Abstract

Gender and Ethnicity are two key types of group distinctions with which group-based power is associated and, in a multi-cultural Postcolonial context like Cameroon, gender and ethnicity intersect to shape our identities, opportunities and the challenges we face in life. Lola Pepertua Nkamanyang’s The Lock on My Lips falls within the corpus of literature on group-based power and discrimination, leading to a hardening of identities around claims to belong and an opposite process of excluding outsiders. Drawing from minority theories, gender and postcolonial theories, this study investigates the intersection of gender, ethnicity and power in the play.

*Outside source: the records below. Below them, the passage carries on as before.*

Definition classify_send_error (is_timeout : bool) (sources : list ErrSource) : string :=
  if is_timeout then error_category.TIMEOUT else classify_sources sources.

(** ** The address blocks *)
Definition octet (z : Z) : Prop := 0 <= z < 256.
Definition segment (z : Z) : Prop := 0 <= z < 65536.

Definition v4_wf (ip : Ipv4Addr) : Prop := octet (oct0 ip) /\ octet (oct1 ip) /\ octet (oct2 ip) /\ octet (oct3 ip).
Definition v6_wf (ip : Ipv6Addr) : Prop :=
  segment (seg0 ip) /\ segment (seg1 ip) /\ segment (seg2 ip) /\ segment (seg3 ip) /\
  segment (seg4 ip) /\ segment (seg5 ip) /\ segment (seg6 ip) /\ segment (seg7 ip).

Definition v4_num (ip : Ipv4Addr) : Z :=
  oct0 ip * 2 ^ 24 + oct1 ip * 2 ^ 16 + oct2 ip * 2 ^ 8 + oct3 ip.

Definition v6_num (ip : Ipv6Addr) : Z :=
  seg0 ip * 2 ^ 112 + seg1 ip * 2 ^ 96 + seg2 ip * 2 ^ 80 + seg3 ip * 2 ^ 64
  + seg4 ip * 2 ^ 48 + seg5 ip * 2 ^ 32 + seg6 ip * 2 ^ 16 + seg7 ip.

Definition v4 (a b c d : Z) : Ipv4Addr := {| oct0 := a; oct1 := b; oct2 := c; oct3 := d |}.

(** The block [base/len]: [base] is its lowest address. *)
Definition in_v4 (ip : Ipv4Addr) (block : Ipv4Addr * Z) : Prop :=
  v4_num block.1 <= v4_num ip < v4_num block.1 + 2 ^ (32 - block.2).

Definition in_v6 (ip : Ipv6Addr) (block : Ipv6Addr * Z) : Prop :=
  v6_num block.1 <= v6_num ip < v6_num block.1 + 2 ^ (128 - block.2).

(** The IPv4 special-purpose registry's blocks that are not globally
    reachable, and multicast. *)
Definition special_v4 : list (Ipv4Addr * Z) :=
  [(v4 0 0 0 0, 8); (v4 10 0 0 0, 8); (v4 100 64 0 0, 10); (v4 127 0 0 0, 8);
   (v4 169 254 0 0, 16); (v4 172 16 0 0, 12); (v4 192 0 0 0, 24); (v4 192 0 2 0, 24);
   (v4 192 168 0 0, 16); (v4 198 18 0 0, 15); (v4 198 51 100 0, 24); (v4 203 0 113 0, 24);
   (v4 224 0 0 0, 4); (v4 240 0 0 0, 4); (v4 255 255 255 255, 32)].

Definition v6 (a b : Z) (h : Z) : Ipv6Addr :=
  {| seg0 := a; seg1 := b; seg2 := 0; seg3 := 0; seg4 := 0; seg5 := 0; seg6 := 0; seg7 := h |}.

(** The IPv6 blocks the code excludes. *)
Definition special_v6 : list (Ipv6Addr * Z) :=
  [(v6 0 0 0, 128); (v6 0 0 1, 128); (v6 0xff00 0 0, 8); (v6 0xfc00 0 0, 7);
   (v6 0xfe80 0 0, 10); (v6 0x2001 0xdb8 0, 32)].

Definition mapped_block : Ipv6Addr * Z :=
  ({| seg0 := 0; seg1 := 0; seg2 := 0; seg3 := 0; seg4 := 0; seg5 := 0xffff; seg6 := 0; seg7 := 0 |}, 96).

(** ** Masks as intervals, by evaluation over the range of the octet *)
Lemma Zrange_forall (p : Z -> bool) n z :
  forallb p (Z.of_nat <$> seq 0 n) = true -> 0 <= z < Z.of_nat n -> p z = true.
Proof.
  intros H Hz. rewrite forallb_forall in H. apply H, list_elem_of_In, list_elem_of_fmap.
  exists (Z.to_nat z). split; [lia|]. apply elem_of_seq. lia.
Qed.

Lemma mask_cgnat z : octet z -> (Z.land z 0xc0 =? 64) = ((64 <=? z) && (z <? 128)).
Proof.
  intros Hz. apply eqb_prop. revert Hz.
  apply (Zrange_forall (fun z => eqb (Z.land z 0xc0 =? 64) ((64 <=? z) && (z <? 128))) 256).
  vm_compute. done.
Qed.

Lemma mask_bench z : octet z -> (Z.land z 0xfe =? 18) = ((18 <=? z) && (z <? 20)).
Proof.
  intros Hz. apply eqb_prop. revert Hz.
  apply (Zrange_forall (fun z => eqb (Z.land z 0xfe =? 18) ((18 <=? z) && (z <? 20))) 256).
  vm_compute. done.
Qed.

(** A mask of the high bits of a segment selects an interval. *)
Lemma mask_high z k m :
  segment z -> 0 <= k <= 16 -> 0 <= m ->
  (Z.land z (Z.shiftl (Z.ones (16 - k)) k) =? Z.shiftl m k) =
  ((m * 2 ^ k <=? z) && (z <? (m + 1) * 2 ^ k)).
Proof.
  intros Hz Hk Hm. assert (Z.land z (Z.shiftl (Z.ones (16 - k)) k) = Z.shiftl (Z.shiftr z k) k) as ->.
  { apply Z.bits_inj'. intros i Hi. rewrite Z.land_spec, !Z.shiftl_spec by done.
    destruct (decide (i < k)).
    - rewrite (Z.testbit_neg_r _ (i - k)), (Z.testbit_neg_r _ (i - k)), andb_false_r by lia. done.
    - rewrite Z.shiftr_spec by lia. replace (i - k + k) with i by lia.
      destruct (decide (i < 16)).
      + rewrite Z.ones_spec_low by lia. by rewrite andb_true_r.
      + rewrite Z.ones_spec_high by lia. rewrite andb_false_r. symmetry.
        unfold segment in Hz. destruct (decide (z = 0)) as [->|]; [by rewrite Z.bits_0|].
        apply Z.bits_above_log2; [lia|]. apply Z.log2_lt_pow2; [lia|].
        eapply Z.lt_le_trans; [apply Hz|]. change 65536 with (2 ^ 16). apply Z.pow_le_mono_r; lia. }
  rewrite !Z.shiftl_mul_pow2, Z.shiftr_div_pow2 by lia.
  assert (0 < 2 ^ k) as Hp by (apply Z.pow_pos_nonneg; lia).
  pose proof (Z.mod_pos_bound z (2 ^ k) Hp). pose proof (Z.div_mod z (2 ^ k) ltac:(lia)).
  apply eq_bool_prop_intro. rewrite !Is_true_true, andb_true_iff, Z.eqb_eq, Z.leb_le, Z.ltb_lt.
  split; [nia|]. intros [? ?]. f_equal. nia.
Qed.

Ltac props :=
  rewrite ?negb_true_iff, ?negb_false_iff, ?orb_false_iff, ?andb_false_iff,
    ?Z.eqb_neq, ?Z.leb_gt, ?Z.ltb_ge in *.

(** A comparison of the octets from one fact about them. *)
#[local] Ltac octets H :=
  repeat match goal with X : ?P |- _ => lazymatch P with 0 <= _ < _ => fail | _ => lazymatch X with H => fail | _ => clear X end end end; lia.

Lemma v4_cases ip :
  v4_wf ip -> ipv4_is_global ip = true <-> Forall (fun b => ~ in_v4 ip b) special_v4.
Proof.
  destruct ip as [a b c d]. intros (Ha & Hb & Hc & Hd). simpl in *.
  unfold ipv4_is_global, is_unspecified, is_loopback, is_private, is_link_local, is_broadcast,
    is_multicast, is_documentation. simpl.
  rewrite mask_cgnat, mask_bench by done. props.
  unfold special_v4. rewrite !Forall_cons, Forall_nil. unfold in_v4, v4_num. simpl.
  unfold octet in *. split.
  - intros (((((((((((Hu & H0) & Hl) & Hp) & Hll) & Hb') & Hm) & Hdoc) & Hcg) & Hi) & Hbm) & H240).
    split_and!; try done;
      [octets H0|octets Hp|octets Hcg|octets Hl|octets Hll|octets Hp|octets Hi|octets Hdoc|octets Hp|octets Hbm|octets Hdoc
      |octets Hdoc|octets Hm|octets H240|octets H240].
  - intros (H0 & H10 & Hcg & Hl & Hll & H172 & Hi & Hd1 & H192 & Hbm & Hd2 & Hd3 & Hm & H240 & _ & _).
    split_and!;
      [octets H0|octets H0|octets Hl|octets H10|octets H172|octets H192|octets Hll|octets H240|octets Hm|octets Hd1|octets Hd2
      |octets Hd3|octets Hcg|octets Hi|octets Hbm|octets H240].
Qed.

Lemma v6_cases ip :
  v6_wf ip -> to_ipv4_mapped ip = None ->
  ipv6_is_global ip = true <-> Forall (fun b => ~ in_v6 ip b) special_v6.
Proof.
  intros Hwf Hm. unfold ipv6_is_global. rewrite Hm.
  destruct ip as [a b c d e f g h]. destruct Hwf as (Ha & Hb & Hc & Hd & He & Hf & Hg & Hh). simpl in *.
  unfold is_unspecified6, is_loopback6, is_multicast6. simpl.
  change 0xff00 with (Z.shiftl (Z.ones (16 - 8)) 8) at 1. change 0xff00 with (Z.shiftl 0xff 8) at 1.
  change 0xfe00 with (Z.shiftl (Z.ones (16 - 9)) 9). change 0xfc00 with (Z.shiftl 0x7e 9).
  change 0xffc0 with (Z.shiftl (Z.ones (16 - 6)) 6). change 0xfe80 with (Z.shiftl 0x3fa 6).
  rewrite !mask_high by (assumption || lia). props. rewrite !bool_decide_eq_false.
  unfold special_v6. rewrite !Forall_cons, Forall_nil. unfold in_v6, v6_num. simpl.
  assert (forall x, Build_Ipv6Addr a b c d e f g h <> Build_Ipv6Addr 0 0 0 0 0 0 0 x <->
    a <> 0 \/ b <> 0 \/ c <> 0 \/ d <> 0 \/ e <> 0 \/ f <> 0 \/ g <> 0 \/ h <> x) as Hne.
  { intros x. split; [|intros H [= -> -> -> -> -> -> -> ->]; lia].
    intros H. destruct (decide (a = 0 /\ b = 0 /\ c = 0 /\ d = 0 /\ e = 0 /\ f = 0 /\ g = 0 /\ h = x))
      as [(-> & -> & -> & -> & -> & -> & -> & ->)|?]; [by destruct H|lia]. }
  rewrite !Hne. unfold segment in *. clear Hne Hm. split.
  - intros (((((Hu & Hl) & Hmc) & Hula) & Hll) & Hdoc). split_and!; [..|done].
    + clear -Hu Ha Hb Hc Hd He Hf Hg Hh. lia.
    + clear -Hl Ha Hb Hc Hd He Hf Hg Hh. lia.
    + clear -Hmc Ha Hb Hc Hd He Hf Hg Hh. lia.
    + clear -Hula Ha Hb Hc Hd He Hf Hg Hh. lia.
    + clear -Hll Ha Hb Hc Hd He Hf Hg Hh. lia.
    + clear -Hdoc Ha Hb Hc Hd He Hf Hg Hh. lia.
  - intros (Hu & Hl & Hmc & Hula & Hll & Hdoc & _). split_and!.
    + clear -Hu Ha Hb Hc Hd He Hf Hg Hh. lia.
    + clear -Hl Ha Hb Hc Hd He Hf Hg Hh. lia.
    + clear -Hmc Ha Hb Hc Hd He Hf Hg Hh. lia.
    + clear -Hula Ha Hb Hc Hd He Hf Hg Hh. lia.
    + clear -Hll Ha Hb Hc Hd He Hf Hg Hh. lia.
    + clear -Hdoc Ha Hb Hc Hd He Hf Hg Hh. lia.
Qed.

(** C31. The address policy: an IPv4 address is accepted exactly when it lies
    in none of the special-purpose and multicast blocks; an IPv4-mapped IPv6
    address is judged as the IPv4 address it maps, and any other IPv6 address
    is accepted exactly when it lies in none of the excluded IPv6 blocks. *)
Theorem ip_policy ip4 ip6 :
  v4_wf ip4 -> v6_wf ip6 ->
  (ip_is_global (V4 ip4) = true <-> Forall (fun b => ~ in_v4 ip4 b) special_v4) /\
  (in_v6 ip6 mapped_block ->
     exists ip, to_ipv4_mapped ip6 = Some ip /\ v4_wf ip /\
       v4_num ip = v6_num ip6 - v6_num mapped_block.1 /\ ip_is_global (V6 ip6) = ip_is_global (V4 ip)) /\
  (~ in_v6 ip6 mapped_block ->
     ip_is_global (V6 ip6) = true <-> Forall (fun b => ~ in_v6 ip6 b) special_v6).
Proof.
  intros H4 H6. split; [by apply v4_cases|]. split.
  - intros Hm. destruct ip6 as [a b c d e f g h]. destruct H6 as (Ha & Hb & Hc & Hd & He & Hf & Hg & Hh).
    unfold in_v6, v6_num, segment in *. simpl in *.
    assert (a = 0 /\ b = 0 /\ c = 0 /\ d = 0 /\ e = 0 /\ f = 65535) as (-> & -> & -> & -> & -> & ->) by lia.
    eexists. split; [done|]. unfold v4_wf, v4_num, octet. simpl.
    pose proof (Z.div_mod g 256 ltac:(lia)). pose proof (Z.mod_pos_bound g 256 ltac:(lia)).
    pose proof (Z.div_mod h 256 ltac:(lia)). pose proof (Z.mod_pos_bound h 256 ltac:(lia)).
    split; [|split; [|done]]; [split_and!|]; lia.
  - intros Hm. apply v6_cases; [done|]. unfold to_ipv4_mapped. destruct (_ && _) eqn:E; [|done].
    exfalso. apply Hm. repeat (apply andb_true_iff in E as [E ?]). bsimp.
    destruct ip6. simpl in *. subst. destruct H6 as (_ & _ & _ & _ & _ & _ & Hg & Hh).
    unfold in_v6, v6_num, segment in *. simpl in *. lia.
Qed.

(** What a client connects to for a host: the shared client to an address
    literal, or to whatever the name resolves to at that moment; a pinned one
    to its address. *)
Definition may_connect (c : HttpClient) (host : Host) (resolves_to ip : IpAddr) : Prop :=
  match c, host with
  | PinnedClient _ a, _ => ip = sa_ip a
  | SharedClient, HostIpv4 v4 => ip = V4 v4
  | SharedClient, HostIpv6 v6 => ip = V6 v6
  | SharedClient, HostDomain _ => ip = resolves_to
  end.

The paper argues that the ethnic tension replicates the Anglophone/francophone divide in a bi-cultural Cameroon. Seen thus, Lola follows in the footsteps minority writers like Victor Epie Ngome to weave her drama around a marital conflict between two people from different ethnic backgrounds whose union is characterized by marginalization, assimilation and dictatorship. However, Lola treats this sensitive subject in a rather kaleidoscopic, suggestive and pacifist way, recognizing like her radical predecessor that the reunified nation has been rendered fragile and diseased by the marginalization of women and the Anglophone minority, Lola rather opts for healing. A unionist, Lola believes that nation-building can be effective, if it is founded on mutual respect and equal opportunities for the sexes and for the two ethnic/linguistic groups of Cameroon. The significance of the marriage metaphor in her play lies in her espousal of gender equality, cultural syncretism and peaceful co-existence of husband and wife, and of Anglophones/Francophones.